A bellows or pair of bellows is a device constructed to furnish a strong blast of air. The simplest type consists of a flexible bag comprising a pair of rigid boards with handles joined by flexible leather sides enclosing an approximately airtight cavity which can be expanded and contracted by operating the handles, and fitted with a valve allowing air to fill the cavity when expanded, and with a tube through which the air is forced out in a stream when the cavity is compressed. It has many applications, in particular blowing on a fire to supply it with air.
- Double acting piston bellows
- Double lung accordion bellows
- Real bellows
- Accordion like applications
The term "bellows" is used by extension for a flexible bag whose volume can be changed by compression or expansion, but not used to deliver air. For example, the light-tight (but not airtight) bag allowing the distance between the lens and film of a folding photographic camera to be varied is called a bellows.
"Bellows" is only used in plural. The Old English name for 'bellows' was blǽstbęl(i)g, blást-bęl(i)g 'blast-bag, blowing-bag'; the prefix was dropped and by the eleventh century the simple bęlg, bylg, bylig ('bag') was used. The word is cognate with "belly". There are similar words in Old Norse, Swedish, and Danish, but the derivation is not certain. 'Bellows' appears not to be cognate with the apparently similar Latin follis.

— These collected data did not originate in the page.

(** * MultiAspectSampler: a shallow embedding of helpers/multiaspect/sampler.py

    The sampler is a Python class whose methods mutate [self], call into a
    bucket manager, a data backend and the [random] module, and may raise.
    It is embedded here as state-passing code over a record of the class's
    attributes, in a monad that threads the state through exceptions (a
    Python exception does not roll back the assignments made before it). *)

From Stdlib Require Import List String Ascii ZArith Bool Arith Lia.
From Stdlib Require Import DecimalString Permutation.
Import ListNotations.

Local Open Scope string_scope.
Local Open Scope list_scope.
Local Open Scope Z_scope.

Set Implicit Arguments.

(** ** Python values used by the sampler *)

Module Py.

(** [len(l)] *)
Definition len {A : Type} (l : list A) : Z := Z.of_nat (List.length l).

(** Truth value of a [str]: only the empty string is falsy. *)
Definition truthy (s : string) : bool := negb (String.eqb s "").

(** [x in l] for a list of strings. *)
Fixpoint mem (x : string) (l : list string) : bool :=
  match l with
  | [] => false
  | y :: t => String.eqb x y || mem x t
  end.

(** [l.index(x)]: position of the first occurrence; [None] stands for the
    [ValueError] Python raises when there is none. *)
Fixpoint index (x : string) (l : list string) : option nat :=
  match l with
  | [] => None
  | y :: t =>
      if String.eqb y x then Some O
      else match index x t with
           | Some i => Some (S i)
           | None => None
           end
  end.

(** [l.remove(x)]: drops the first occurrence of [x]. *)
Fixpoint remove (x : string) (l : list string) : list string :=
  match l with
  | [] => []
  | y :: t => if String.eqb y x then t else y :: remove x t
  end.

(** A [dict] with string keys, in insertion order. *)
Definition dict (V : Type) : Type := list (string * V).

(** [d[k]]; [None] stands for [KeyError]. *)
Fixpoint get {V : Type} (k : string) (d : dict V) : option V :=
  match d with
  | [] => None
  | (k', v) :: t => if String.eqb k' k then Some v else get k t
  end.

(** [d[k] = v]: overwrites in place or appends a new key. *)
Fixpoint set {V : Type} (k : string) (v : V) (d : dict V) : dict V :=
  match d with
  | [] => [(k, v)]
  | (k', v') :: t =>
      if String.eqb k' k then (k, v) :: t else (k', v') :: set k v t
  end.

(** [list(d.keys())] *)
Definition keys {V : Type} (d : dict V) : list string := map fst d.

End Py.

(** ** Exceptions and results *)

Inductive exn : Type :=
| IndexError          (* random.choice on an empty sequence, list index *)
| KeyError            (* aspect_ratio_bucket_indices[bucket] *)
| ValueError          (* list.index, random.sample, float(str) *)
| TypeError           (* int < None, list index by None *)
| ZeroDivisionError   (* width / height *)
| ArithmeticError     (* int(..) of a float in convert_to_human_readable *)
| NoImagesFound.      (* Exception("No images found in the dataset.") *)

(** [NoFuel] is not a Python outcome: it marks a run of the model that was
    cut before the modelled loop or recursion came to an end. *)
Inductive res (A : Type) : Type :=
| Ret (a : A)
| Exc (e : exn)
| NoFuel.

Arguments Ret {A} a.
Arguments Exc {A} e.
Arguments NoFuel {A}.

Definition of_option {A : Type} (e : exn) (o : option A) : res A :=
  match o with
  | Some a => Ret a
  | None => Exc e
  end.

(** ** Collaborators

    helpers/multiaspect/bucket.py and the data backends are outside the
    sampler's file: the sampler sees them through the calls below, and the
    development is parametric in them. *)

(** The bucket manager: an object with a state of its own.  The mutating
    methods return the state they leave behind; a failure inside one of them
    is not modelled. *)
Class BucketManager (BM : Type) : Type := {
  (** the attribute [aspect_ratio_bucket_indices], a dict from bucket key to
      the list of image paths filed under it *)
  aspect_ratio_bucket_indices : BM -> Py.dict (list string);
  is_seen : BM -> string -> bool;
  remove_image : BM -> string -> string -> BM;
  handle_small_image : BM -> string -> string -> bool -> BM;
  handle_incorrect_bucket : BM -> string -> string -> string -> BM;
  (** a dict holds each key once *)
  indices_keys_unique :
    forall bm, NoDup (Py.keys (aspect_ratio_bucket_indices bm))
}.

(** What the sampler reads of a decoded image: its size, and its size after
    [exif_transpose] ([None] when that call raises). *)
Record PILImage : Type := {
  width : Z;
  height : Z;
  exif_transposed : option (Z * Z)
}.

(** The data backend together with [Image.open]: [read_image] is [None] when
    [data_backend.read] or [Image.open] raises.  What the backend answers
    for a path stays the same during a run. *)
Record DataBackend : Type := {
  exists_ : string -> bool;
  read_image : string -> option PILImage
}.

(** The dict written by [save_state] and returned by
    [state_manager.load_state()]; a key may be missing from a loaded one. *)
Record SavedState (IX : Type) : Type := {
  saved_aspect_ratio_bucket_indices : option IX;
  saved_buckets : option (list string);
  saved_exhausted_buckets : option (list string);
  saved_batch_size : option Z;
  saved_current_bucket : option (option nat);
  saved_seen_images : option (Py.dict string);
  saved_current_epoch : option Z
}.

(** What the iterator hands to its consumer: the single path of the
    not-training branch, or the paths of one
    [for example in batch_accumulator: yield example] loop. *)
Inductive emission : Type :=
| EarlyYield (image_path : string)
| BatchRun (examples : list string).

Section MultiAspectSampler.

Context {BM : Type} {bucket_manager_ops : BucketManager BM}.

Variable data_backend : DataBackend.

(** Floating point stays outside the model.  [str_round2 w h] stands for
    [str(round(w / h, 2))] with [h] non-zero; [float_fails b] tells whether
    [float(b)] raises its [ValueError], and [human_readable_fails b r]
    whether [convert_to_human_readable(float(b), _, r)] raises in its
    conversions of a float to an int. *)
Variable str_round2 : Z -> Z -> string.
Variable float_fails : string -> bool.
Variable human_readable_fails : string -> Z -> bool.

(** The attributes of a [MultiAspectSampler].  [buckets_id] is not an
    attribute: it names the list object currently bound to [self.buckets],
    which [load_buckets] replaces and [list.remove] mutates in place. *)
Record Sampler : Type := {
  bucket_manager : BM;
  batch_size : Z;
  delete_unwanted_images : bool;
  minimum_image_size : option Z;
  resolution : Z;
  seen_images : Py.dict string;
  buckets : list string;
  buckets_id : nat;
  exhausted_buckets : list string;
  current_bucket : option nat;
  current_epoch : Z
}.

Definition with_bucket_manager (bm : BM) (s : Sampler) : Sampler :=
  {| bucket_manager := bm; batch_size := batch_size s;
     delete_unwanted_images := delete_unwanted_images s;
     minimum_image_size := minimum_image_size s; resolution := resolution s;
     seen_images := seen_images s; buckets := buckets s;
     buckets_id := buckets_id s; exhausted_buckets := exhausted_buckets s;
     current_bucket := current_bucket s; current_epoch := current_epoch s |}.

Definition with_seen_images (d : Py.dict string) (s : Sampler) : Sampler :=
  {| bucket_manager := bucket_manager s; batch_size := batch_size s;
     delete_unwanted_images := delete_unwanted_images s;
     minimum_image_size := minimum_image_size s; resolution := resolution s;
     seen_images := d; buckets := buckets s;
     buckets_id := buckets_id s; exhausted_buckets := exhausted_buckets s;
     current_bucket := current_bucket s; current_epoch := current_epoch s |}.

(** [self.buckets.remove(..)]: the same list object, new contents. *)
Definition with_buckets_in_place (l : list string) (s : Sampler) : Sampler :=
  {| bucket_manager := bucket_manager s; batch_size := batch_size s;
     delete_unwanted_images := delete_unwanted_images s;
     minimum_image_size := minimum_image_size s; resolution := resolution s;
     seen_images := seen_images s; buckets := l;
     buckets_id := buckets_id s; exhausted_buckets := exhausted_buckets s;
     current_bucket := current_bucket s; current_epoch := current_epoch s |}.

(** [self.buckets = ..]: a fresh list object. *)
Definition with_new_buckets (l : list string) (s : Sampler) : Sampler :=
  {| bucket_manager := bucket_manager s; batch_size := batch_size s;
     delete_unwanted_images := delete_unwanted_images s;
     minimum_image_size := minimum_image_size s; resolution := resolution s;
     seen_images := seen_images s; buckets := l;
     buckets_id := S (buckets_id s); exhausted_buckets := exhausted_buckets s;
     current_bucket := current_bucket s; current_epoch := current_epoch s |}.

Definition with_exhausted_buckets (l : list string) (s : Sampler) : Sampler :=
  {| bucket_manager := bucket_manager s; batch_size := batch_size s;
     delete_unwanted_images := delete_unwanted_images s;
     minimum_image_size := minimum_image_size s; resolution := resolution s;
     seen_images := seen_images s; buckets := buckets s;
     buckets_id := buckets_id s; exhausted_buckets := l;
     current_bucket := current_bucket s; current_epoch := current_epoch s |}.

Definition with_current_bucket (i : option nat) (s : Sampler) : Sampler :=
  {| bucket_manager := bucket_manager s; batch_size := batch_size s;
     delete_unwanted_images := delete_unwanted_images s;
     minimum_image_size := minimum_image_size s; resolution := resolution s;
     seen_images := seen_images s; buckets := buckets s;
     buckets_id := buckets_id s; exhausted_buckets := exhausted_buckets s;
     current_bucket := i; current_epoch := current_epoch s |}.

Definition with_current_epoch (e : Z) (s : Sampler) : Sampler :=
  {| bucket_manager := bucket_manager s; batch_size := batch_size s;
     delete_unwanted_images := delete_unwanted_images s;
     minimum_image_size := minimum_image_size s; resolution := resolution s;
     seen_images := seen_images s; buckets := buckets s;
     buckets_id := buckets_id s; exhausted_buckets := exhausted_buckets s;
     current_bucket := current_bucket s; current_epoch := e |}.

(** ** The machine: the sampler, the state of [random], what was yielded *)

Record Machine : Type := {
  self : Sampler;
  random_state : list nat;
  yielded : list emission
}.

Definition M (A : Type) : Type := Machine -> res A * Machine.

Definition ret {A : Type} (a : A) : M A := fun m => (Ret a, m).

Definition raise {A : Type} (e : exn) : M A := fun m => (Exc e, m).

Definition out_of_fuel {A : Type} : M A := fun m => (NoFuel, m).

Definition bind {A B : Type} (c : M A) (k : A -> M B) : M B :=
  fun m =>
    match c m with
    | (Ret a, m') => k a m'
    | (Exc e, m') => (Exc e, m')
    | (NoFuel, m') => (NoFuel, m')
    end.

Definition lift {A : Type} (r : res A) : M A := fun m => (r, m).

Definition get_self : M Sampler := fun m => (Ret (self m), m).

Definition update (f : Sampler -> Sampler) : M unit :=
  fun m =>
    (Ret tt,
     {| self := f (self m); random_state := random_state m;
        yielded := yielded m |}).

Definition emit (e : emission) : M unit :=
  fun m =>
    (Ret tt,
     {| self := self m; random_state := random_state m;
        yielded := yielded m ++ [e] |}).

Notation "x <- c ;; k" := (bind c (fun x => k))
  (at level 61, c at next level, right associativity).
Notation "c ;;; k" := (bind c (fun _ => k))
  (at level 61, right associativity).

(** ** The [random] module

    The generator is a source of numbers, consumed from the front; an
    exhausted source answers 0.  [random.choice] takes the element at the
    drawn position; [random.sample] draws positions from a shrinking pool, so
    that no position is drawn twice. *)

Definition next_random (rs : list nat) : nat * list nat :=
  match rs with
  | [] => (O, [])
  | r :: t => (r, t)
  end.

Definition set_random_state (rs : list nat) (m : Machine) : Machine :=
  {| self := self m; random_state := rs; yielded := yielded m |}.

Definition choice {A : Type} (l : list A) : M A :=
  fun m =>
    match l with
    | [] => (Exc IndexError, m)
    | a :: _ =>
        let (r, rs) := next_random (random_state m) in
        (Ret (nth (r mod List.length l) l a), set_random_state rs m)
    end.

Definition remove_nth {A : Type} (i : nat) (l : list A) : list A :=
  firstn i l ++ skipn (S i) l.

Fixpoint pick_distinct {A : Type} (k : nat) (pool : list A) (rs : list nat)
  : list A * list nat :=
  match k with
  | O => ([], rs)
  | S k' =>
      match pool with
      | [] => ([], rs)
      | a :: _ =>
          let (r, rs') := next_random rs in
          let i := (r mod List.length pool)%nat in
          let (xs, rs'') := pick_distinct k' (remove_nth i pool) rs' in
          (nth i pool a :: xs, rs'')
      end
  end.

(** [random.sample(population, k=k)] *)
Definition sample {A : Type} (population : list A) (k : Z) : M (list A) :=
  fun m =>
    if (k <? 0) || (Py.len population <? k) then (Exc ValueError, m)
    else
      let (xs, rs) := pick_distinct (Z.to_nat k) population (random_state m) in
      (Ret xs, set_random_state rs m).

Several processes, such as metallurgical iron smelting and welding, require so much heat that they could only be developed after the invention, in antiquity, of the bellows. The bellows are used to deliver additional air to the fuel, raising the rate of combustion and therefore the heat output.
Various kinds of bellows are used in metallurgy:
The Han Dynasty Chinese mechanical engineer Du Shi (d. 38) is credited with being the first to apply hydraulic power, through a waterwheel, to operate bellows in metallurgy. His invention was used to operate piston bellows of blast furnaces in order to forge cast iron. The ancient Greeks, ancient Romans, and other civilizations used bellows in bloomery furnaces producing wrought iron. Bellows are also used to send pressurized air in a controlled manner in a fired heater.
In modern industry, reciprocating bellows are usually replaced with motorized blowers.
Double-acting piston bellows
Double-acting piston bellows are a type of bellows used by blacksmiths and smelters to increase the air flow going into the forge, with the property that air is blown out on both strokes of the handle (in contrast to simpler and more common bellows that blow air when the stroke is in one direction and refill the bellows in the other direction). These bellows blow a more constant, and thus stronger, blast than simple bellows. Such bellows existed in China at least since the 5th century BC, when it was invented, and had reached Europe by the 16th century.
A piston is enclosed in a rectangular box with a handle coming out one side. The piston edges are covered with feathers, fur, or soft paper to ensure that it is airtight and lubricated. As the piston is pulled, air from one side enters and flows through the nozzle and as it is pushed air enters from the opposite side and flows through the same nozzle.
Double-lung accordion bellows
These have three leaves. The middle leave is fixed in place. The bottom leave is moved up and down. The top leave can move freely and has a weight on it. The bottom and the middle leaves contain valves, the top one does not. Only the top lung is connected to the spout.
When the bottom leave is moved up, air is pumped from the bottom lung into the top lung. At the same time air is leaving the bellows from the top lung through the spout, but at a slower rate. This inflates the top lung. Next the bottom leave is moved down to pull fresh air into the bellows. While this happens the weight on the top leave pushes it down, so air keeps leaving through the spout.
This design does not increase the amount of air flow going into the forge, but provides a more constant air flow compared to a simple bellows. It also provides more even air flow than two simple bellows pumped alternately or one double-acting piston bellows.
The term "bellows" is used by extension for a number of accordion-like applications that are not bellows in the strict sense, in that they do not move air.